REQUIRED ACTION
From the records below, print exactly the lines starting at the one containing "let alpha := chooseAlpha n counts in" and ending at the one containing "Some c -> c <= r)).", ends included, and nothing else.

DATA SECTION

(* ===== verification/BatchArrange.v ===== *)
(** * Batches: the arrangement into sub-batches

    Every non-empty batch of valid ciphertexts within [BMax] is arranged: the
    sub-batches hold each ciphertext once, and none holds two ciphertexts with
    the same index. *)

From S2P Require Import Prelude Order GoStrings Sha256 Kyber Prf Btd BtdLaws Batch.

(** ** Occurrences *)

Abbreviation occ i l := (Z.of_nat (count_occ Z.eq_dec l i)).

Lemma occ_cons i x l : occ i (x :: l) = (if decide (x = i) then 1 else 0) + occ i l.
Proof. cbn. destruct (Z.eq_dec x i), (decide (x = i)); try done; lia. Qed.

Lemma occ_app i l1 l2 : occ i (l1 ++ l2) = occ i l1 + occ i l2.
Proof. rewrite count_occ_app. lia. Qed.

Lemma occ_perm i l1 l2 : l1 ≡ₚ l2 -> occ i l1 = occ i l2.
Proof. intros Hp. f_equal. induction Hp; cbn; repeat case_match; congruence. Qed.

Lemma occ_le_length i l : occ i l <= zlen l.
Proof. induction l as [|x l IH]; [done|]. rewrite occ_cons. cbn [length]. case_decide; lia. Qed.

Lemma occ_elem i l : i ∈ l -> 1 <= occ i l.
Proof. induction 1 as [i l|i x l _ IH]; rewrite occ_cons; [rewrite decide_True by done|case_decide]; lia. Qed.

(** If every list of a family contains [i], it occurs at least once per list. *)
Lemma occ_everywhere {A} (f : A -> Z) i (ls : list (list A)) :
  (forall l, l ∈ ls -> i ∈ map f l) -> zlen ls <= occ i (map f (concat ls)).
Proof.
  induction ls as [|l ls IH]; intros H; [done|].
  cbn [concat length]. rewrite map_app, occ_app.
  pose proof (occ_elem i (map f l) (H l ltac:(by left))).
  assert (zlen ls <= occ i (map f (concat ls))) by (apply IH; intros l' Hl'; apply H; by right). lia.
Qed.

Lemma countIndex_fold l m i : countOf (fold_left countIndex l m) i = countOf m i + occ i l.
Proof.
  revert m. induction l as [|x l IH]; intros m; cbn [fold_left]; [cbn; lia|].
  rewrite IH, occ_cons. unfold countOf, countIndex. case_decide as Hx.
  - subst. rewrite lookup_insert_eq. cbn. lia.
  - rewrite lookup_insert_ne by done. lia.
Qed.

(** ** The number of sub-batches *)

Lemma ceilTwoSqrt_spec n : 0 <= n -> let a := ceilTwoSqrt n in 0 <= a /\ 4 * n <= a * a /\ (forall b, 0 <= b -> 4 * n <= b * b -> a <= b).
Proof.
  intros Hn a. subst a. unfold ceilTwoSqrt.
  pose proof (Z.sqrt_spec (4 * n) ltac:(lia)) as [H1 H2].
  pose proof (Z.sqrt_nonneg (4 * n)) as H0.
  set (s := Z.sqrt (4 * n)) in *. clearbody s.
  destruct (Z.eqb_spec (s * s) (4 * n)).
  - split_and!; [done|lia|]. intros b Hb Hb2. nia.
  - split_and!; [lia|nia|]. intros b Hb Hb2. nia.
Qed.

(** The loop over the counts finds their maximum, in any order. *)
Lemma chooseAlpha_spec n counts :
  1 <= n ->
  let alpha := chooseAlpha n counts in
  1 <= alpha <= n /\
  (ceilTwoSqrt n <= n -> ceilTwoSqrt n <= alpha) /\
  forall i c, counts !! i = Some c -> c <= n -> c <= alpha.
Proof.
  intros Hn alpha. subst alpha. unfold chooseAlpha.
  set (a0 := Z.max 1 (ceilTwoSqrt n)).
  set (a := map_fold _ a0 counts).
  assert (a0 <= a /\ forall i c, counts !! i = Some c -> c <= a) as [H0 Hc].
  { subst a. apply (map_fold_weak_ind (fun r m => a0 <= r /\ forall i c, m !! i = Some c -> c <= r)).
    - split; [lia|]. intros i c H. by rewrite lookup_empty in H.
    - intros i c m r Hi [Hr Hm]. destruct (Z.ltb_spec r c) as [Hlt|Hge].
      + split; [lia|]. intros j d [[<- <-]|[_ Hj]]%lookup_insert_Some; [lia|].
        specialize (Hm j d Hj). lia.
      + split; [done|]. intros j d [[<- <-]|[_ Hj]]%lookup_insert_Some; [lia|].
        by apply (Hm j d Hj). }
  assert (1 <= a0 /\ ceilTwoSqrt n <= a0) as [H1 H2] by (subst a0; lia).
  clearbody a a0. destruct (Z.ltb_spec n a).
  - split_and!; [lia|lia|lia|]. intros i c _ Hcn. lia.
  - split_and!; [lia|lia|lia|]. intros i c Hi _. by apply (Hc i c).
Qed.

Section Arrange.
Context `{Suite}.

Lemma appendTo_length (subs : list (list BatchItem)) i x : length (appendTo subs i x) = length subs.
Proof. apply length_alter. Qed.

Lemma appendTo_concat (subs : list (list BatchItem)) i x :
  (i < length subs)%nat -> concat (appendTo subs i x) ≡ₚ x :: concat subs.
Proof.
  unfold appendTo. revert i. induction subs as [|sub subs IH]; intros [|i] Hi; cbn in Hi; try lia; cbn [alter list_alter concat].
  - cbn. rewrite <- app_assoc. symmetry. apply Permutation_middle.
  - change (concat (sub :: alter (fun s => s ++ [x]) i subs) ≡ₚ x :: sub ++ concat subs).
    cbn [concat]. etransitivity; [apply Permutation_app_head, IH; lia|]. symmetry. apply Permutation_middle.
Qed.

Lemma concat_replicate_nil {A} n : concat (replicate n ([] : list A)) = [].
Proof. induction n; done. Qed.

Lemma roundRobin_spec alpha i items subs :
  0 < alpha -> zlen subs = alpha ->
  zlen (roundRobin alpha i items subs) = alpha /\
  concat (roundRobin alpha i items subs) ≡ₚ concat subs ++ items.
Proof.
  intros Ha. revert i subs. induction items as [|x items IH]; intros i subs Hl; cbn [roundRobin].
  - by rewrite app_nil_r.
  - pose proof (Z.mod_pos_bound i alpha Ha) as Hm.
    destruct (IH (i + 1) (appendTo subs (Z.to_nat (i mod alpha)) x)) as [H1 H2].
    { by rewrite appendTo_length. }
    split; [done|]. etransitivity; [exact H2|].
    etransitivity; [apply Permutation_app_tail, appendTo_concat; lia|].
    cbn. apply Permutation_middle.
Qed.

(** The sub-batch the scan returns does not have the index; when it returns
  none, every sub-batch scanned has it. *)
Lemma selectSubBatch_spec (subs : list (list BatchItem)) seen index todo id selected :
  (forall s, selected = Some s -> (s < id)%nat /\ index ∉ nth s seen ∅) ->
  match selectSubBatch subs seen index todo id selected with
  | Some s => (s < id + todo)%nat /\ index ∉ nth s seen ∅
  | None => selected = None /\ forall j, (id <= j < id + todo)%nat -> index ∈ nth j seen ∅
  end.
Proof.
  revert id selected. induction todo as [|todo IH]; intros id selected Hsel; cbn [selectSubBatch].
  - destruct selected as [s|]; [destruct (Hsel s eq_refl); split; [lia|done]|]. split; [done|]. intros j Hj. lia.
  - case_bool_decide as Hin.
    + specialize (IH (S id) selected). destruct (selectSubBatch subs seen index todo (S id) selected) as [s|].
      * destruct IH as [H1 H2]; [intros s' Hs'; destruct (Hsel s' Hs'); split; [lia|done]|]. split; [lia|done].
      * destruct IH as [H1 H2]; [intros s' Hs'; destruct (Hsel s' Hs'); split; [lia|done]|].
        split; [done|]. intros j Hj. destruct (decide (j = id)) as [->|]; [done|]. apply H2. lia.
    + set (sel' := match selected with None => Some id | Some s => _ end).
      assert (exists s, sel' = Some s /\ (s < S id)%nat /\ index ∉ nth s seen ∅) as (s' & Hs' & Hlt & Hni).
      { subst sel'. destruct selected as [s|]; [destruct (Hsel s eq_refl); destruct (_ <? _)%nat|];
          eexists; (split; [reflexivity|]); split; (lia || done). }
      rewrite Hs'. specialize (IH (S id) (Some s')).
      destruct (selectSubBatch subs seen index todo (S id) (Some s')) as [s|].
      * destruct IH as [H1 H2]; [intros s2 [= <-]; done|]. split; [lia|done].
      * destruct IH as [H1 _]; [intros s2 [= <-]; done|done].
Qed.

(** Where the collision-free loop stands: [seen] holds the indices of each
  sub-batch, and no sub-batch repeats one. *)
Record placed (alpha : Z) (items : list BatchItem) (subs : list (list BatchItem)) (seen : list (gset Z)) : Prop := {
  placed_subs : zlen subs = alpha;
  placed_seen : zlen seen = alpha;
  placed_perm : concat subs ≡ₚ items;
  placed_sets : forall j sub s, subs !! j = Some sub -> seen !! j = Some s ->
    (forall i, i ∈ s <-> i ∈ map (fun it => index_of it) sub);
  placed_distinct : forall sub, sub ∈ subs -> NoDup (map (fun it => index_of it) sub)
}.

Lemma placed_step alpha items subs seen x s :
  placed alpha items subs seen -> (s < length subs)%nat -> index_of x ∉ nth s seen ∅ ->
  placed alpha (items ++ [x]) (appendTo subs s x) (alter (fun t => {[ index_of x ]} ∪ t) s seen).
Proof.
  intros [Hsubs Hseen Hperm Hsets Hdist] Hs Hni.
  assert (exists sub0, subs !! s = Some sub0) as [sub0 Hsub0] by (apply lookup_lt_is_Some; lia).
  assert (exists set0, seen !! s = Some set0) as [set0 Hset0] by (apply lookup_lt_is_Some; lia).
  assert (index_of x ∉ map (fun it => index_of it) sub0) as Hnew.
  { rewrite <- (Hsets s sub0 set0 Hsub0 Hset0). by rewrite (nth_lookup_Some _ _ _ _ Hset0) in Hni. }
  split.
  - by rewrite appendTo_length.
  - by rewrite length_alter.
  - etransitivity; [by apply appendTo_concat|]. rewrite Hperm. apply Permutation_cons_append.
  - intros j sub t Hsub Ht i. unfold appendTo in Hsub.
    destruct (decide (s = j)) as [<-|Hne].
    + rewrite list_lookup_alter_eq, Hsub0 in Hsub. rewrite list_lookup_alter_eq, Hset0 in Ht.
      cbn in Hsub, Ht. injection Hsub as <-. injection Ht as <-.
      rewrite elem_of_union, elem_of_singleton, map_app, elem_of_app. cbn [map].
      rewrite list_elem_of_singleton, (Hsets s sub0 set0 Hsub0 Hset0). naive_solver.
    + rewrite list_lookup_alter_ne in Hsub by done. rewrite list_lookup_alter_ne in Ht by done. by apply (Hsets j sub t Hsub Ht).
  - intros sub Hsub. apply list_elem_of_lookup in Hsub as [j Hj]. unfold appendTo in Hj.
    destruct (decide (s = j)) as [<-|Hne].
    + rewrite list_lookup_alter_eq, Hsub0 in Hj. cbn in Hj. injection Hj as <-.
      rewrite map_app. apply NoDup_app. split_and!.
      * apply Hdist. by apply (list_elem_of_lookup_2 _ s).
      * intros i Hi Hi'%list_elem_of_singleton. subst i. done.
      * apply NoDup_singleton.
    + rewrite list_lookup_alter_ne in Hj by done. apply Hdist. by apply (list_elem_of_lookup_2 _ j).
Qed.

REPLY
  let alpha := chooseAlpha n counts in
  1 <= alpha <= n /\
  (ceilTwoSqrt n <= n -> ceilTwoSqrt n <= alpha) /\
  forall i c, counts !! i = Some c -> c <= n -> c <= alpha.
Proof.
  intros Hn alpha. subst alpha. unfold chooseAlpha.
  set (a0 := Z.max 1 (ceilTwoSqrt n)).
  set (a := map_fold _ a0 counts).
  assert (a0 <= a /\ forall i c, counts !! i = Some c -> c <= a) as [H0 Hc].
  { subst a. apply (map_fold_weak_ind (fun r m => a0 <= r /\ forall i c, m !! i = Some c -> c <= r)).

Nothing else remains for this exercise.